The code starts with a corpus of sentences and tokenizes them to build a vocabulary. Each word is assigned a unique index.

* **Tokenization**: The tokenize function converts each sentence into a list of lowercase words.
* **Building the Vocabulary**: The build_vocab function constructs a vocabulary from the tokenized sentences. It assigns a unique index to each word based on its frequency in the corpus.
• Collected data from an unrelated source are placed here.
(* ===== verification/CondWait.v ===== *)
(** * Waiting on condition variables

    sysdeps/generic/pt-cond-timedwait.c, pt-cond-wait.c, and the versions of
    sysdeps/mach/hurd that hurd_thread_cancel interrupts. *)
From Stdlib Require Import ZArith Lia.
From S2P Require Import Prelude Queue World Machine Platform Sched Mach Attr Mutex Cond Kernel Threads.
Local Open Scope Z_scope.

Section CondWait.
  Context `{Platform} `{IHash}.

(** The clock of the wait: that of the attributes, if the condition variable
    has any. *)
Definition cond_clock (x : cond) : Z :=
  match c_attr x with Some a => cn_clock a | None => cn_clock __pthread_default_condattr end.

(** The first critical section: unless a request is pending, install the hook,
    switch to deferred cancellation and queue up.  The result is whether a
    request is pending, the old type and the clock. *)
Definition prepare_wait (c : cond_id) (self : nat) : M (bool * Z * Z) :=
  _ ← __pthread_mutex_lock (MCancelLock self);
  p ← get_thread self;
  r ← (if cancelled p then mret (true, 0, cn_clock __pthread_default_condattr)
       else
       update_thread self (with_cancel_hook (Some (mkCancelCtx self c)));;
       (if negb (cancel_type p =? PTHREAD_CANCEL_DEFERRED)
        then update_thread self (with_cancel_type PTHREAD_CANCEL_DEFERRED) else mret tt);;
       __pthread_spin_lock (SCond c);;
       enqueue (HCond c) self;;
       x ← get_cond c;
       __pthread_spin_unlock (SCond c);;
       mret (false, cancel_type p, cond_clock x));
  _ ← __pthread_mutex_unlock (MCancelLock self);
  mret r.

(** What follows the block, whose result is [err], up to the drain. *)
Definition leave_queue (c : cond_id) (self : nat) (err : error_t) : M error_t :=
  __pthread_spin_lock (SCond c);;
  p ← get_prevp self;
  drain ← match p with
          | None =>
              if decide (err = OK) then mret false
              else c_assert (bool_decide (err = ETIMEDOUT));; mret true
          | Some _ =>
              c_assert (bool_decide (err = ETIMEDOUT));;
              dequeue self;;
              mret false
          end;
  __pthread_spin_unlock (SCond c);;
  when drain (__pthread_block self);;
  mret err.

Definition cond_block (c : cond_id) (self : nat) (abstime : option timespec) (clock_id : Z) :
    M error_t :=
  err ← match abstime with
        | Some ts => __pthread_timedblock self ts clock_id
        | None => __pthread_block self;; mret OK
        end;
  leave_queue c self err.

(** The last critical section: remove the hook, restore the type, and look for
    a request again. *)
Definition finish_wait (self : nat) (oldtype : Z) : M bool :=
  _ ← __pthread_mutex_lock (MCancelLock self);
  update_thread self (fun p => with_cancel_hook None (with_cancel_type oldtype p));;
  p ← get_thread self;
  _ ← __pthread_mutex_unlock (MCancelLock self);
  mret (cancelled p).

Definition __pthread_cond_timedwait_internal (c : cond_id) (m : mutex_id)
    (abstime : option timespec) : M error_t :=
  if bad_abstime abstime then mret EINVAL
  else
  self ← _pthread_self;
  r ← prepare_wait c self;
  let '(pending, oldtype, clock_id) := (r : bool * Z * Z) in
  if pending then __pthread_exit PTHREAD_CANCELED
  else
  _ ← __pthread_mutex_unlock m;
  err ← cond_block c self abstime clock_id;
  pending ← finish_wait self oldtype;
  _ ← __pthread_mutex_lock m;
  if (pending : bool) then __pthread_exit PTHREAD_CANCELED else mret err.

Definition __pthread_cond_wait (c : cond_id) (m : mutex_id) : M error_t :=
  __pthread_cond_timedwait_internal c m None.

Definition __pthread_cond_timedwait (c : cond_id) (m : mutex_id) (abstime : option timespec) :
    M error_t :=
  __pthread_cond_timedwait_internal c m abstime.

(** ** sysdeps/mach/hurd *)

(** [ss] of the caller, and its lock. *)
Definition self_sigstate : M Z := mach_thread_self.
Definition lock_sigstate (k : Z) : M unit := _ ← __pthread_spin_lock (SSigstate (Z.to_nat k)); mret tt.
Definition unlock_sigstate (k : Z) : M unit :=
  _ ← __pthread_spin_unlock (SSigstate (Z.to_nat k)); mret tt.

Definition set_ss_cancel (k v : Z) : M unit :=
  ss ← hurd_thread_sigstate k;
  put_sigstate k (mkSigstate (ss_blocked ss) (ss_pending ss) v (ss_cancel_hook ss) (ss_intr_port ss)).

Definition set_ss_hook (k : Z) (h : option cancel_ctx) : M unit :=
  ss ← hurd_thread_sigstate k;
  put_sigstate k (mkSigstate (ss_blocked ss) (ss_pending ss) (ss_cancel ss) h (ss_intr_port ss)).

(** Under both locks: leave if cancelled already, else queue up and name the
    hook, which does what [run_cancel_hook] does. *)
Definition hurd_prepare (c : cond_id) (self : nat) (k : Z) : M (bool * Z) :=
  lock_sigstate k;;
  __pthread_spin_lock (SCond c);;
  ss ← hurd_thread_sigstate k;
  r ← (if negb (ss_cancel ss =? 0) then
         set_ss_cancel k 0;;
         mret (true, cn_clock __pthread_default_condattr)
       else
         enqueue (HCond c) self;;
         x ← get_cond c;
         set_ss_hook k (Some (mkCancelCtx self c));;
         mret (false, cond_clock x));
  __pthread_spin_unlock (SCond c);;
  unlock_sigstate k;;
  mret r.

(** The block, up to the drain, which happens with the signal state locked. *)
Definition hurd_block (c : cond_id) (self : nat) (k : Z) (abstime : option timespec)
    (clock_id : Z) : M error_t :=
  err ← match abstime with
        | Some ts => __pthread_timedblock self ts clock_id
        | None => __pthread_block self;; mret OK
        end;
  lock_sigstate k;;
  __pthread_spin_lock (SCond c);;
  p ← get_prevp self;
  drain ← match p with
          | None => mret (bool_decide (err <> OK))
          | Some _ => dequeue self;; mret false
          end;
  __pthread_spin_unlock (SCond c);;
  when drain (__pthread_block self);;
  mret err.

Definition __pthread_hurd_cond_timedwait_internal (c : cond_id) (m : mutex_id)
    (abstime : option timespec) : M error_t :=
  k ← self_sigstate;
  self ← _pthread_self;
  ss ← hurd_thread_sigstate k;
  c_assert (ss_intr_port ss =? 0);;
  if bad_abstime abstime then mret EINVAL
  else
  r ← hurd_prepare c self k;
  let '(cancel, clock_id) := (r : bool * Z) in
  err ← (if cancel then lock_sigstate k;; mret OK
         else
         _ ← __pthread_mutex_unlock m;
         hurd_block c self k abstime clock_id);
  set_ss_hook k None;;
  ss ← hurd_thread_sigstate k;
  let cancel' := cancel || negb (ss_cancel ss =? 0) in
  set_ss_cancel k 0;;
  unlock_sigstate k;;
  (if cancel then mret OK else __pthread_mutex_lock m);;
  if cancel' then mret EINTR
  else if decide (err <> OK) then c_assert (bool_decide (err = ETIMEDOUT));; mret err
  else mret OK.

Definition __pthread_hurd_cond_timedwait_np (c : cond_id) (m : mutex_id)
    (abstime : option timespec) : M error_t :=
  __pthread_hurd_cond_timedwait_internal c m abstime.

(** pt-hurd-cond-wait.c: one if the wait was interrupted. *)
Definition __pthread_hurd_cond_wait_np (c : cond_id) (m : mutex_id) : M Z :=
  err ← __pthread_hurd_cond_timedwait_internal c m None;
  mret (if decide (err = EINTR) then 1 else 0).

End CondWait.
(* ===== verification/KeySpec.v ===== *)
(** * Thread specific data implements a map per thread

    The operations on keys, called one after the other by any threads, do what a
    table of the keys in use and a map from threads and keys to values does. *)
From Stdlib Require Import ZArith Lia.
From S2P Require Import Prelude Queue World Machine Platform Sched Mach Demo Attr Mutex Rwlock Barrier Kernel Keys Threads ThreadFacts KeyFacts.
Local Open Scope Z_scope.

#[local] Arguments update_thread : simpl never.

(** ** The lock of the keys *)

(** It has been initialised as [do_init] does it, and nobody holds it. *)
Record keys_free (a : mutexattr) (w : world) : Prop := {
  kf_once : onces w !! OKeyReady = Some 1;
  kf_kind : kind_of (Some a) = KRecursive;
  kf_mutex : mutexes w !! MKeyLock = Some (mkMutex (AHeap a) None 0);
  kf_lock : SMutexLock MKeyLock ∉ spins w;
  kf_held : SMutexHeld MKeyLock ∉ spins w;
  kf_queue : cells (qh w) !! Head (HMutex MKeyLock) = None;
}.

(** Thread [t] holds it. *)
Definition hold_keys (a : mutexattr) (t : nat) (w : world) : world :=
  hold_mutex MKeyLock (set_mutexes (<[MKeyLock := mkMutex (AHeap a) (Some t) 1]> (mutexes w)) w).

Section KeyLock.
Context `{Platform} `{IHash}.

Lemma solo_key_lock a me t w {B} (f : error_t -> world -> res B) :
  keys_free a w -> runs me t w ->
  solo (bindr (__pthread_mutex_lock MKeyLock me w) f) = solo (f OK (hold_keys a t w)).
Proof.
  intros [_ Hk Hm Hl Hh _] Hr.
  unfold __pthread_mutex_lock, __pthread_mutex_timedlock_internal, get_mutex. cbn.
  rewrite Hm. cbn. change (kind_of_type (mutex_type a)) with (kind_of (Some a)). rewrite Hk.
  unfold __pthread_spin_lock. cbn.
  rewrite bool_decide_eq_false_2, decide_True by done. cbn.
  rewrite bool_decide_eq_false_2 by set_solver. rewrite decide_True by done. cbn.
  unfold acquired, set_locks, set_owner, get_mutex. cbn. rewrite Hm. cbn.
  rewrite (pthread_self_runs me t) by done. cbn. rewrite lookup_insert_eq. cbn.
  rewrite insert_insert_eq. unfold hold_keys, hold_mutex. cbn. same_spins.
Qed.

Lemma solo_key_unlock a me t w {B} (f : error_t -> world -> res B) :
  keys_free a w -> runs me t w ->
  solo (bindr (__pthread_mutex_unlock MKeyLock me (hold_keys a t w)) f) = solo (f OK w).
Proof.
  intros [_ Hk Hm Hl Hh Hq] Hr. unfold __pthread_mutex_unlock, get_mutex. cbn.
  rewrite lookup_insert_eq. cbn. change (kind_of_type (mutex_type a)) with (kind_of (Some a)). rewrite Hk.
  unfold __pthread_spin_lock. cbn. rewrite bool_decide_eq_false_2, decide_True by set_solver. cbn.
  unfold disown, set_locks, set_owner, get_mutex. cbn.
  rewrite (pthread_self_runs me t) by done. cbn. rewrite lookup_insert_eq. cbn.
  rewrite decide_False by tauto. cbn. rewrite lookup_insert_eq. cbn. change (u32 (1 - 1)) with 0. cbn. rewrite lookup_insert_eq. cbn.
  unfold pass_on. cbn. rewrite Hq. cbn. rewrite !insert_insert_eq, insert_id by done.
  transitivity (solo (f OK (set_spins (spins w) w))); [same_spins | by rewrite set_spins_same].
Qed.

(** The code between lock and unlock. *)
Lemma solo_with_keys {A} (c : keys_t -> M A) a me t w r w1 {B} (f : A -> world -> res B) :
  keys_free a w -> runs me t w -> solo (c (keys (glob w)) me (hold_keys a t w)) = Done r (hold_keys a t w1) ->
  keys_free a w1 -> runs me t w1 ->
  solo (bindr ((__pthread_key_lock_ready;;
    _ ← __pthread_mutex_lock MKeyLock; k ← get_keys; r ← c k; _ ← __pthread_mutex_unlock MKeyLock; mret r) me w) f) =
  solo (f r w1).
Proof.
  intros Hf Hr Hc Hf1 Hr1. unfold __pthread_key_lock_ready, pthread_once, get_run. cbn.
  rewrite (kf_once _ _ Hf). cbn. rewrite bindr_assoc, (solo_key_lock a me t) by done. cbn.
  rewrite bindr_assoc, (solo_bind_done _ _ _ _ Hc). cbn.
  by rewrite bindr_assoc, (solo_key_unlock a me t).
Qed.
End KeyLock.

(** ** The abstract state and its operations *)

(** The keys in use with their destructors, and the value of each thread for each
    key; a null value is [0]. *)
Record kstate := mkKstate { alive : gmap Z destructor; vals : nat -> Z -> Z }.

Inductive key_op := KCreate (d : destructor) | KDelete (key : Z) | KSet (key v : Z) | KGet (key : Z).
Inductive key_result := KErr (e : error_t) | KKey (key : Z) | KVal (v : Z).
This vocabulary is used to convert words into numerical indices.

In [2]:
# Sample text data
corpus = [
    "I love programming",
    "Programming is fun",
    "I love learning new things",
    "Deep learning is a subset of machine learning",
    "PyTorch is a great library for deep learning",
    "Machine learning and deep learning are fascinating",
    "Natural language processing is a part of AI",
    "AI is transforming the world",
    "We can build intelligent systems using AI",
    "Programming requires logical thinking"
]

In [3]:
# Preprocessing
def tokenize(text):
    return text.lower().split()

def build_vocab(corpus):
    tokens = [tokenize(sentence) for sentence in corpus]
    counter = Counter([token for sentence in tokens for token in sentence])
    vocab = {word: idx for idx, (word, _) in enumerate(counter.items())}
    return vocab

vocab = build_vocab(corpus)
vocab_size = len(vocab)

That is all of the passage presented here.